» **Exercise**: In the entries that follow, find the line containing "Ok (mkTree r h (len l))."; from there, copy every line exactly through the line containing "else slift (aggregate_direct l).".

» **Task material**:
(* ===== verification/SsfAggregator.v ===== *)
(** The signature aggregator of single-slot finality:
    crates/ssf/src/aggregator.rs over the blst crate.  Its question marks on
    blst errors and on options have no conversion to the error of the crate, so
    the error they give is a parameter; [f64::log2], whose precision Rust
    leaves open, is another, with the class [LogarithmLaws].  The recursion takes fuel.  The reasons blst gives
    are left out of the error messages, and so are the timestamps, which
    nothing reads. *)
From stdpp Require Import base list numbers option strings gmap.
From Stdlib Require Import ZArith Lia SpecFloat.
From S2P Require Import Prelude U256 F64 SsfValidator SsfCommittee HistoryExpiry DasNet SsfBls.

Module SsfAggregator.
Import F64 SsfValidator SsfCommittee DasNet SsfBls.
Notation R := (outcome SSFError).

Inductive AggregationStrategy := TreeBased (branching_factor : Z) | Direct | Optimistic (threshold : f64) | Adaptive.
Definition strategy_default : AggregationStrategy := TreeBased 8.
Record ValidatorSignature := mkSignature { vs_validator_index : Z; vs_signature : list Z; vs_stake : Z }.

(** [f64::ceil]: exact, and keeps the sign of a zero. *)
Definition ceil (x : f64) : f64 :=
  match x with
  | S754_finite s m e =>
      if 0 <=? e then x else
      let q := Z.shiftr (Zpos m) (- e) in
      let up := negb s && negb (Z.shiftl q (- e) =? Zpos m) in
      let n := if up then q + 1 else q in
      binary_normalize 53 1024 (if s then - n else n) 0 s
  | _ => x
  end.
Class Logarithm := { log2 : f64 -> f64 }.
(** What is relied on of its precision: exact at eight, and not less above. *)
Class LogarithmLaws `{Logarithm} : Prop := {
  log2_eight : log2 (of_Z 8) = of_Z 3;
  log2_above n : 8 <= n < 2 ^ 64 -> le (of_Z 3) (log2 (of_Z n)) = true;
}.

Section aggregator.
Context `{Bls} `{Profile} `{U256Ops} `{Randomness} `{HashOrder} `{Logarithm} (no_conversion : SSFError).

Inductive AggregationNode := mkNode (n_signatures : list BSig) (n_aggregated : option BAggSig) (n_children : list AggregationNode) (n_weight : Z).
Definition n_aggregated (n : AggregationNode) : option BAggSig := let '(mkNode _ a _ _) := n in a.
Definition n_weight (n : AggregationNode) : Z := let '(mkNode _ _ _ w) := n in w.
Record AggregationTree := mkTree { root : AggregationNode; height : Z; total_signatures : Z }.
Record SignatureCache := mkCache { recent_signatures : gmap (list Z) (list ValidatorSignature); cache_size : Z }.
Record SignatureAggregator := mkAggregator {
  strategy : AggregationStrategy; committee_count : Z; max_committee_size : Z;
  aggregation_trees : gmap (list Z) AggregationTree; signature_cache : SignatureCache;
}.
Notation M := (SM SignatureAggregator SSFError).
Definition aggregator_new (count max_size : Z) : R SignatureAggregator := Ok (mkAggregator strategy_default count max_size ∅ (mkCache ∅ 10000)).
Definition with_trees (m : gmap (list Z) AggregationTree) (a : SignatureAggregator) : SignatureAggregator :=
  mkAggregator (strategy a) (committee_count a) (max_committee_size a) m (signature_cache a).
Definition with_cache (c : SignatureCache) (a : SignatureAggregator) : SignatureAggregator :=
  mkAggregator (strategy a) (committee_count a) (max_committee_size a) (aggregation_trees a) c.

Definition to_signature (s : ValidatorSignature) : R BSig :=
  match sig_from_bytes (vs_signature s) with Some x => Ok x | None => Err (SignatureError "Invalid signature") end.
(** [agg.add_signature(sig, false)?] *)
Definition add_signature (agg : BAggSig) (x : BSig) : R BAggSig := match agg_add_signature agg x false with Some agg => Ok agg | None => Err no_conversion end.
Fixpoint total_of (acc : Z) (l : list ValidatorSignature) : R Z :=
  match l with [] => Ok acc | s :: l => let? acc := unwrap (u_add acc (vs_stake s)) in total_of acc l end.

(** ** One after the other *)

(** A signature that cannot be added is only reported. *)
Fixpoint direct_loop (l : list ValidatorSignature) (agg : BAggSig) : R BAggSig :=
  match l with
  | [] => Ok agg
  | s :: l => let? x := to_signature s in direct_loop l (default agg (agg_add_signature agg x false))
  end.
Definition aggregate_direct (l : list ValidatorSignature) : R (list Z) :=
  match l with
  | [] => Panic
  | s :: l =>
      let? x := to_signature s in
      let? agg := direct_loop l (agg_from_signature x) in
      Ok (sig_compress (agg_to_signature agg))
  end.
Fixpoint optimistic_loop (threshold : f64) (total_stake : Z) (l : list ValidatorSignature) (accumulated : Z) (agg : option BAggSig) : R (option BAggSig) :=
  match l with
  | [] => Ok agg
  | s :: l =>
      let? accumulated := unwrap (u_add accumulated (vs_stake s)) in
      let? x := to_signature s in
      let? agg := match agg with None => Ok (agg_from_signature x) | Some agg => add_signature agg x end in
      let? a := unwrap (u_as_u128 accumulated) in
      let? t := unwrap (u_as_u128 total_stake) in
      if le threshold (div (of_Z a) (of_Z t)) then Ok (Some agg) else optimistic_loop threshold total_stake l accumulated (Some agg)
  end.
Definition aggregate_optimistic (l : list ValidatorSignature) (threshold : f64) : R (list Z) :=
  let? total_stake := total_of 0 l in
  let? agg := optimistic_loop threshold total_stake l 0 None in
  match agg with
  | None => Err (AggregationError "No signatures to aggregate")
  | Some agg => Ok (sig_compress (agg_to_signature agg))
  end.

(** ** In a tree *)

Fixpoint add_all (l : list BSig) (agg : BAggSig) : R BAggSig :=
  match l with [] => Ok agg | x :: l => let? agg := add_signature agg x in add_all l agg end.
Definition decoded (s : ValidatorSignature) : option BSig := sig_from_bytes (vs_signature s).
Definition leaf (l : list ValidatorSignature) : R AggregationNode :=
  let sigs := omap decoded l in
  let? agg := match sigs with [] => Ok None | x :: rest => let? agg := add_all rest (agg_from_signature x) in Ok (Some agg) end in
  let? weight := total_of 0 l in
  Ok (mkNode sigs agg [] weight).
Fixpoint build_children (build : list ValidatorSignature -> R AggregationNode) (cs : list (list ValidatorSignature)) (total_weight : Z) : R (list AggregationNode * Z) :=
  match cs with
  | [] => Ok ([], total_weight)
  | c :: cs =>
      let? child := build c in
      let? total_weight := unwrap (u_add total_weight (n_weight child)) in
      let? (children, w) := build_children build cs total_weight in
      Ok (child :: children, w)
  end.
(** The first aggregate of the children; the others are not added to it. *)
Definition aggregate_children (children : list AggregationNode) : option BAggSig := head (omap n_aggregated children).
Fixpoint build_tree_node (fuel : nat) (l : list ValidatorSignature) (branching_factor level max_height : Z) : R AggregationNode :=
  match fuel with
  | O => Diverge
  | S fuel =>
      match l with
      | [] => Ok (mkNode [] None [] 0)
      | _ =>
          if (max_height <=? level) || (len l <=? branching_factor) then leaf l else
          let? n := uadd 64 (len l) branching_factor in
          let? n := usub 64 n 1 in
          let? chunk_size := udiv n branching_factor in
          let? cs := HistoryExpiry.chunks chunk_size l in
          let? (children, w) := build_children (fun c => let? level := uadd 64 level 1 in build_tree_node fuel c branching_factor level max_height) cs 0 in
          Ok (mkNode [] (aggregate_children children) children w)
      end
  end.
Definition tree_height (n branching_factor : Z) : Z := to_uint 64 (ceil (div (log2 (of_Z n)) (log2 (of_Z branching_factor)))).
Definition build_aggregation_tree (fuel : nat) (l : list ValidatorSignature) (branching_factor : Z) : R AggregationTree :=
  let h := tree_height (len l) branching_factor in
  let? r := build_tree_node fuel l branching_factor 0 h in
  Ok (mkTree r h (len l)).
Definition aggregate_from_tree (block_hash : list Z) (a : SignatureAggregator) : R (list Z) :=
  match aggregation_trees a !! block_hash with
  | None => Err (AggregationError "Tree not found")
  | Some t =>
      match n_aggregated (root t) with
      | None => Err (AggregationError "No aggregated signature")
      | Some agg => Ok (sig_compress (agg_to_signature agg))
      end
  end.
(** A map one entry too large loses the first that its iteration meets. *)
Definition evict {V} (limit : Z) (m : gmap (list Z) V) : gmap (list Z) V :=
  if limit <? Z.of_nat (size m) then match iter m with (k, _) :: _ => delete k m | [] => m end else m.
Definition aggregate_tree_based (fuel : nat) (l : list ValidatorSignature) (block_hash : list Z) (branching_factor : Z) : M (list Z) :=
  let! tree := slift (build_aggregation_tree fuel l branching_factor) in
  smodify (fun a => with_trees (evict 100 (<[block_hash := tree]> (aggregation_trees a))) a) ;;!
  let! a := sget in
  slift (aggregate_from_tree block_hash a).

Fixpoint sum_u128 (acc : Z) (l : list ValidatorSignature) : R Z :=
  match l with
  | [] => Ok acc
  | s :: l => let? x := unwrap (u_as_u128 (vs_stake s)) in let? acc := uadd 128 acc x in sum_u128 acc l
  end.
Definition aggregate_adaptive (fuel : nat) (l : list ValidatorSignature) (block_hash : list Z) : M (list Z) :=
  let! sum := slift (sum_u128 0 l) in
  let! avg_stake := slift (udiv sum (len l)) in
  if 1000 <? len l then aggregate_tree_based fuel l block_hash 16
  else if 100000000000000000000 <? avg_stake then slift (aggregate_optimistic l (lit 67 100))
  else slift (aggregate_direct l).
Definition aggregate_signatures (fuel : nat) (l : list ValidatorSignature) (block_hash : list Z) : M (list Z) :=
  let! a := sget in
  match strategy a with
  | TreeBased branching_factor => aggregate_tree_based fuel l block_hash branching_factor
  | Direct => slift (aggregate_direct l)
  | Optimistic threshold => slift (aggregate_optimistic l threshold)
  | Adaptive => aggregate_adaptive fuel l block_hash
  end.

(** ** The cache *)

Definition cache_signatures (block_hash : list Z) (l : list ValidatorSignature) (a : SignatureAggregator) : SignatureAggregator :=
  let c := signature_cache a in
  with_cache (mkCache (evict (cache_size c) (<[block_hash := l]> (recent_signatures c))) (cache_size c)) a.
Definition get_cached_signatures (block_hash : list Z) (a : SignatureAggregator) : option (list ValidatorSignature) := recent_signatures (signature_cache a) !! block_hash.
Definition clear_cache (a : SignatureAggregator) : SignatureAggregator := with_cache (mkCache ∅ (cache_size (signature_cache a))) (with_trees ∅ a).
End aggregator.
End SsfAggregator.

==

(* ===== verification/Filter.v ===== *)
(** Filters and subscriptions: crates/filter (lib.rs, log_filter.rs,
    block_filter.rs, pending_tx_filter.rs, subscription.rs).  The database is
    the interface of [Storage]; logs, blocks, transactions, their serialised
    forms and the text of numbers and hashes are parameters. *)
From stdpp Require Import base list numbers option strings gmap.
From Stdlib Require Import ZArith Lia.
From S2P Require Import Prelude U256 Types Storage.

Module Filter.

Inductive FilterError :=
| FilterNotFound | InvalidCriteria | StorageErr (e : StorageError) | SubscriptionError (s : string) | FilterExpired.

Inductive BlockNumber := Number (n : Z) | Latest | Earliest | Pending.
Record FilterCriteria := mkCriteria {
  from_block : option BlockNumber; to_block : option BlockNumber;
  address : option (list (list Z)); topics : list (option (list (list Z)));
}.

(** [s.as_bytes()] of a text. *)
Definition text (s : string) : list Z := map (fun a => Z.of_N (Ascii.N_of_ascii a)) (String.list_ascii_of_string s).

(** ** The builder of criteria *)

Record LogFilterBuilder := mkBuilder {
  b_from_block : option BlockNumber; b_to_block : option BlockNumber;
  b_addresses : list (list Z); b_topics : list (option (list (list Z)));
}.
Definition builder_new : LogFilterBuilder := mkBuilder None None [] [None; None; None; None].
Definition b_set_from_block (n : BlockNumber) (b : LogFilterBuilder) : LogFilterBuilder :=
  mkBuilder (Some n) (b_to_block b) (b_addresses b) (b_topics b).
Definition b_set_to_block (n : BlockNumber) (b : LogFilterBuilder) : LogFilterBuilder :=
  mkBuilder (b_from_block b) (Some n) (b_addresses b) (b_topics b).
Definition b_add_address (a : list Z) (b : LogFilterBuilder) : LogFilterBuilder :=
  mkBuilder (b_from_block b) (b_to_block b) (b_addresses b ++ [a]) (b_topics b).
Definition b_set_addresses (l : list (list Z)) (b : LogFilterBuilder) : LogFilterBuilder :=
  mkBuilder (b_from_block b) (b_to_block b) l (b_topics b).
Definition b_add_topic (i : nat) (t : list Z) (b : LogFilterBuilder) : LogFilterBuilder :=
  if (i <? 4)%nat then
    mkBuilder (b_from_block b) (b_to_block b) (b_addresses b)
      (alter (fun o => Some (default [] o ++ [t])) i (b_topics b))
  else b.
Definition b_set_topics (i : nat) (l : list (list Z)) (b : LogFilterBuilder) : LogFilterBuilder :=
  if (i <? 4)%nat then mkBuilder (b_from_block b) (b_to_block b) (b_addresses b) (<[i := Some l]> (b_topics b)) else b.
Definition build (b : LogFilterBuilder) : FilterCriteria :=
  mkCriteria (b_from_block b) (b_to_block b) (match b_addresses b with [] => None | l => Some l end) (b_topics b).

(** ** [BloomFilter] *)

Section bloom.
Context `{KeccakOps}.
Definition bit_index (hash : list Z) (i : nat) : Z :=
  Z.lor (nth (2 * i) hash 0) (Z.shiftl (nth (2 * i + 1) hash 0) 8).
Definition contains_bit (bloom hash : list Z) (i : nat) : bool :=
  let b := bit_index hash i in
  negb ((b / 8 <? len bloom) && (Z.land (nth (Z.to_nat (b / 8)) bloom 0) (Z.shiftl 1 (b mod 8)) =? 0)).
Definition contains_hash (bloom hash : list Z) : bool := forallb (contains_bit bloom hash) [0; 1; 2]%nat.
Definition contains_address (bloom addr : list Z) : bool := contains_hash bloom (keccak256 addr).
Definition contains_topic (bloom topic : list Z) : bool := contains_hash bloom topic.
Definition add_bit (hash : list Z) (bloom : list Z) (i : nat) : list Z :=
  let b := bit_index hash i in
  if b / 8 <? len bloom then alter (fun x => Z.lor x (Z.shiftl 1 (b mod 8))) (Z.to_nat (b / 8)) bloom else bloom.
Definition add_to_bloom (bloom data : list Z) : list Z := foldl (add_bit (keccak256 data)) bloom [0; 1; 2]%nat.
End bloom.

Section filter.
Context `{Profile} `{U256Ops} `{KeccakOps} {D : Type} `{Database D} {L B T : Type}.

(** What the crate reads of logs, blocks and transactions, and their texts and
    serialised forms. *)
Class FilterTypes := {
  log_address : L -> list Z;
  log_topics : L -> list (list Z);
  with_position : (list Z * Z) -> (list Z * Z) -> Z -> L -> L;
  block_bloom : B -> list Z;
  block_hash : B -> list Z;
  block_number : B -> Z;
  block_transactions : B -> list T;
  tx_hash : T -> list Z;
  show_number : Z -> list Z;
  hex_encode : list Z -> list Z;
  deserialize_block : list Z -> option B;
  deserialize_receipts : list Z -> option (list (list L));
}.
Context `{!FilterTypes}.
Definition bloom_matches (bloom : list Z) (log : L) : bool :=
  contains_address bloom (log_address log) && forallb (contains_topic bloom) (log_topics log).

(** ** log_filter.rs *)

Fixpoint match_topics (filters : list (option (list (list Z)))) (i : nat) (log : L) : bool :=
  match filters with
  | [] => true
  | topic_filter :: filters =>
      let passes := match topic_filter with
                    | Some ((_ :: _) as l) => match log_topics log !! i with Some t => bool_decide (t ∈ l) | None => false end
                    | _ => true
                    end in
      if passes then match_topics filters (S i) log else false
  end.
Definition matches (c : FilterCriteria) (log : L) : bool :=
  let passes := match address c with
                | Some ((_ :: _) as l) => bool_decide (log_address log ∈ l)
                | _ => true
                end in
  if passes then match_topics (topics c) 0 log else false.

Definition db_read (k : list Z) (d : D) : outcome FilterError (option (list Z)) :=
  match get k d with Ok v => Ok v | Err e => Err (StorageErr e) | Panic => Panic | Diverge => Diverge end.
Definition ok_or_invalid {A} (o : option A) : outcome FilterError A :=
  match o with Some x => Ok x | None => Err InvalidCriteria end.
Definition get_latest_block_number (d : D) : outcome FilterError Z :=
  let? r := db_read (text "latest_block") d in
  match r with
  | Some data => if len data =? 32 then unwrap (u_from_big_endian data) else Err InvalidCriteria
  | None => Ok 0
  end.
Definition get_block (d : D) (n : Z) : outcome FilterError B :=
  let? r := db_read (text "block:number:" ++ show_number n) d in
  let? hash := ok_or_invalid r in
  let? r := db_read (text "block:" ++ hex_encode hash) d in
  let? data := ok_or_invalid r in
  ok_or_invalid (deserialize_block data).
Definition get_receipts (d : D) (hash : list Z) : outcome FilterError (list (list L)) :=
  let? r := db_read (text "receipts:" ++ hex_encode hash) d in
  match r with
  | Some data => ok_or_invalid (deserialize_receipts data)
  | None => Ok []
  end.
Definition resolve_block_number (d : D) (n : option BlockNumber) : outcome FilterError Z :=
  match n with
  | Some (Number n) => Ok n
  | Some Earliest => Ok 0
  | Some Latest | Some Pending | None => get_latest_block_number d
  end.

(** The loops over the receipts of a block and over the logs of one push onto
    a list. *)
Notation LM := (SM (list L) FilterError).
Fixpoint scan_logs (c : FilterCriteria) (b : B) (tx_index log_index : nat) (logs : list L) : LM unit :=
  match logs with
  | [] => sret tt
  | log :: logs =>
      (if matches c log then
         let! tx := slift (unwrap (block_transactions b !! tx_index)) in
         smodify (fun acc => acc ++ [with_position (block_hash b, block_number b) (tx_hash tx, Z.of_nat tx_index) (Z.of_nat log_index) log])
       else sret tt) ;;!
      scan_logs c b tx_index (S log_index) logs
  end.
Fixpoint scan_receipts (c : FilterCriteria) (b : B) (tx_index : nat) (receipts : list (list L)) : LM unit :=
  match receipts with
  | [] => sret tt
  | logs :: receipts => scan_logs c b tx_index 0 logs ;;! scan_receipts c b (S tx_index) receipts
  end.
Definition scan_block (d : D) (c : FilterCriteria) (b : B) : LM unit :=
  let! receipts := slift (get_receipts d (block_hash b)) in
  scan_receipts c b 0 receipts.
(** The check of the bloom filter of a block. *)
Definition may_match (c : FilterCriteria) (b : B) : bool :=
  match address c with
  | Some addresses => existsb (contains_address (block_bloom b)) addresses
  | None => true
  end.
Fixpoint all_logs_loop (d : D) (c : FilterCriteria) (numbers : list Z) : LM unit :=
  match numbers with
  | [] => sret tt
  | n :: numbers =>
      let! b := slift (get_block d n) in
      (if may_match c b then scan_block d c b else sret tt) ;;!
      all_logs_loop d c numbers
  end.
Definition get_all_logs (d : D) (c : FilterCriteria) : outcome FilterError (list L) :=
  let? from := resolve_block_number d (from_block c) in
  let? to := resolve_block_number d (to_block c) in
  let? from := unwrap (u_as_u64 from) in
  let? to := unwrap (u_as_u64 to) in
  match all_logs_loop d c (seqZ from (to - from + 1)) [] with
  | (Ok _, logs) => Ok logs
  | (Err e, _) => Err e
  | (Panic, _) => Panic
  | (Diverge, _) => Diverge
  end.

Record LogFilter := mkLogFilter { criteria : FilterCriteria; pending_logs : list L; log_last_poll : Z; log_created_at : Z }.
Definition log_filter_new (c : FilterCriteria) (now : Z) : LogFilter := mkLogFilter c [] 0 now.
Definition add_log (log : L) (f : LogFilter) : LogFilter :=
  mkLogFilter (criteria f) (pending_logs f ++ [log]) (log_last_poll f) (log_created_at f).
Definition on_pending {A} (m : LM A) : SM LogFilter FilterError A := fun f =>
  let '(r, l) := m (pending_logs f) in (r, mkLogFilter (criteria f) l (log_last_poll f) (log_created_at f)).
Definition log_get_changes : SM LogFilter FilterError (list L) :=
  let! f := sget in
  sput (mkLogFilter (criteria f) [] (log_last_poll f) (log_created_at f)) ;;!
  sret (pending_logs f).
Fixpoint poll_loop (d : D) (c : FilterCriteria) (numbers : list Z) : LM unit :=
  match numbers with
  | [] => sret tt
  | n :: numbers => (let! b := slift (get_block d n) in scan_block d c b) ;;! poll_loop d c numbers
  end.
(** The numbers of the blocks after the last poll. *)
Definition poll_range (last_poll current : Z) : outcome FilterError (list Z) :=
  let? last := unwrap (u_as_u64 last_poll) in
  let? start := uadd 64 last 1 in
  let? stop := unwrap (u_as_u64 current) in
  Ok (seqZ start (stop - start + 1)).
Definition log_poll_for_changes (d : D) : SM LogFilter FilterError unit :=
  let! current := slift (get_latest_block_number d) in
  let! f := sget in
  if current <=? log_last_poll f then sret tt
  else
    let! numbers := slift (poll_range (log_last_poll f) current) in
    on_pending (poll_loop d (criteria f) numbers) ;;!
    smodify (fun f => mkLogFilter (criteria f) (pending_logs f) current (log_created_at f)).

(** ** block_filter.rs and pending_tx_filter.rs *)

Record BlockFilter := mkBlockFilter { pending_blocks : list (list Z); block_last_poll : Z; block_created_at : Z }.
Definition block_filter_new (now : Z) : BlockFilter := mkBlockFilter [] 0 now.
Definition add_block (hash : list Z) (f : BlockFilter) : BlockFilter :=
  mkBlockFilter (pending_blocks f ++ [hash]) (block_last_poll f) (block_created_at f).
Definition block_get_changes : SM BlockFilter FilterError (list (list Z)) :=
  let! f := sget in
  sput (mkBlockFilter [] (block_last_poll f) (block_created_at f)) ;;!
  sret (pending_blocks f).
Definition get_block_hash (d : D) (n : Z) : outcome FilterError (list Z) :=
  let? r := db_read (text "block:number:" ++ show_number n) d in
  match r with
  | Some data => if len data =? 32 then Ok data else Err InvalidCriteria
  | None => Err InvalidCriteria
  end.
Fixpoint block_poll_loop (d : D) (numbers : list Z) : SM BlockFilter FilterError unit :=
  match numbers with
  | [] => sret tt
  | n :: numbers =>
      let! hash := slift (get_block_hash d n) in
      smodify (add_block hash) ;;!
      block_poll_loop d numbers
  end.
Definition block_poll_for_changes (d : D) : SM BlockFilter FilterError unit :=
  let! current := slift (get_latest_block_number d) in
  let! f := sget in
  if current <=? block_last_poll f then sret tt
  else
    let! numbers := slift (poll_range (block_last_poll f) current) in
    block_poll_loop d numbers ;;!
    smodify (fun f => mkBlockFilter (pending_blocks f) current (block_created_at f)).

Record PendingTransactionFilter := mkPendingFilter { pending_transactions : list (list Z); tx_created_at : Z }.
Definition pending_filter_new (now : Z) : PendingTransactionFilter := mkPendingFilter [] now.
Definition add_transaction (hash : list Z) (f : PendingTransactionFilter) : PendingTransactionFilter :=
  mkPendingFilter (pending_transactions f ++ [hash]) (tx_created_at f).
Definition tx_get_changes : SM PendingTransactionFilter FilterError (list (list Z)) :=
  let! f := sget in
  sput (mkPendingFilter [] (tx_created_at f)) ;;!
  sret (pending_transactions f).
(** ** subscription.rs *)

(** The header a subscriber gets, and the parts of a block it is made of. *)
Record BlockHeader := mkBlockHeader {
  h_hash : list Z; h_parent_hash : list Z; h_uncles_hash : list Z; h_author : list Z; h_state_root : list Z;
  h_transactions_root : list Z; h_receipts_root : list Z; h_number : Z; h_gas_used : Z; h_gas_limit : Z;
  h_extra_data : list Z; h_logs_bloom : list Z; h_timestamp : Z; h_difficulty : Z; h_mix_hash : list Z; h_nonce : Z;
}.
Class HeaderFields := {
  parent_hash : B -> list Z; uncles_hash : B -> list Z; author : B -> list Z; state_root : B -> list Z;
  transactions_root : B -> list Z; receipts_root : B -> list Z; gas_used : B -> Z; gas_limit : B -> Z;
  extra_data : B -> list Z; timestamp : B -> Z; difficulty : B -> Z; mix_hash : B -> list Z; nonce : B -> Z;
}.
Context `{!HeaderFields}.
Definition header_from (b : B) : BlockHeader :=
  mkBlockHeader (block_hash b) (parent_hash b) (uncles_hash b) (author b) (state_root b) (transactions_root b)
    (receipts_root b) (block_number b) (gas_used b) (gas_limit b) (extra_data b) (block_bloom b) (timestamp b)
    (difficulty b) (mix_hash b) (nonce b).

» **Problem solution**:
  Ok (mkTree r h (len l)).
Definition aggregate_from_tree (block_hash : list Z) (a : SignatureAggregator) : R (list Z) :=
  match aggregation_trees a !! block_hash with
  | None => Err (AggregationError "Tree not found")
  | Some t =>
      match n_aggregated (root t) with
      | None => Err (AggregationError "No aggregated signature")
      | Some agg => Ok (sig_compress (agg_to_signature agg))
      end
  end.
(** A map one entry too large loses the first that its iteration meets. *)
Definition evict {V} (limit : Z) (m : gmap (list Z) V) : gmap (list Z) V :=
  if limit <? Z.of_nat (size m) then match iter m with (k, _) :: _ => delete k m | [] => m end else m.
Definition aggregate_tree_based (fuel : nat) (l : list ValidatorSignature) (block_hash : list Z) (branching_factor : Z) : M (list Z) :=
  let! tree := slift (build_aggregation_tree fuel l branching_factor) in
  smodify (fun a => with_trees (evict 100 (<[block_hash := tree]> (aggregation_trees a))) a) ;;!
  let! a := sget in
  slift (aggregate_from_tree block_hash a).

Fixpoint sum_u128 (acc : Z) (l : list ValidatorSignature) : R Z :=
  match l with
  | [] => Ok acc
  | s :: l => let? x := unwrap (u_as_u128 (vs_stake s)) in let? acc := uadd 128 acc x in sum_u128 acc l
  end.
Definition aggregate_adaptive (fuel : nat) (l : list ValidatorSignature) (block_hash : list Z) : M (list Z) :=
  let! sum := slift (sum_u128 0 l) in
  let! avg_stake := slift (udiv sum (len l)) in
  if 1000 <? len l then aggregate_tree_based fuel l block_hash 16
  else if 100000000000000000000 <? avg_stake then slift (aggregate_optimistic l (lit 67 100))
  else slift (aggregate_direct l).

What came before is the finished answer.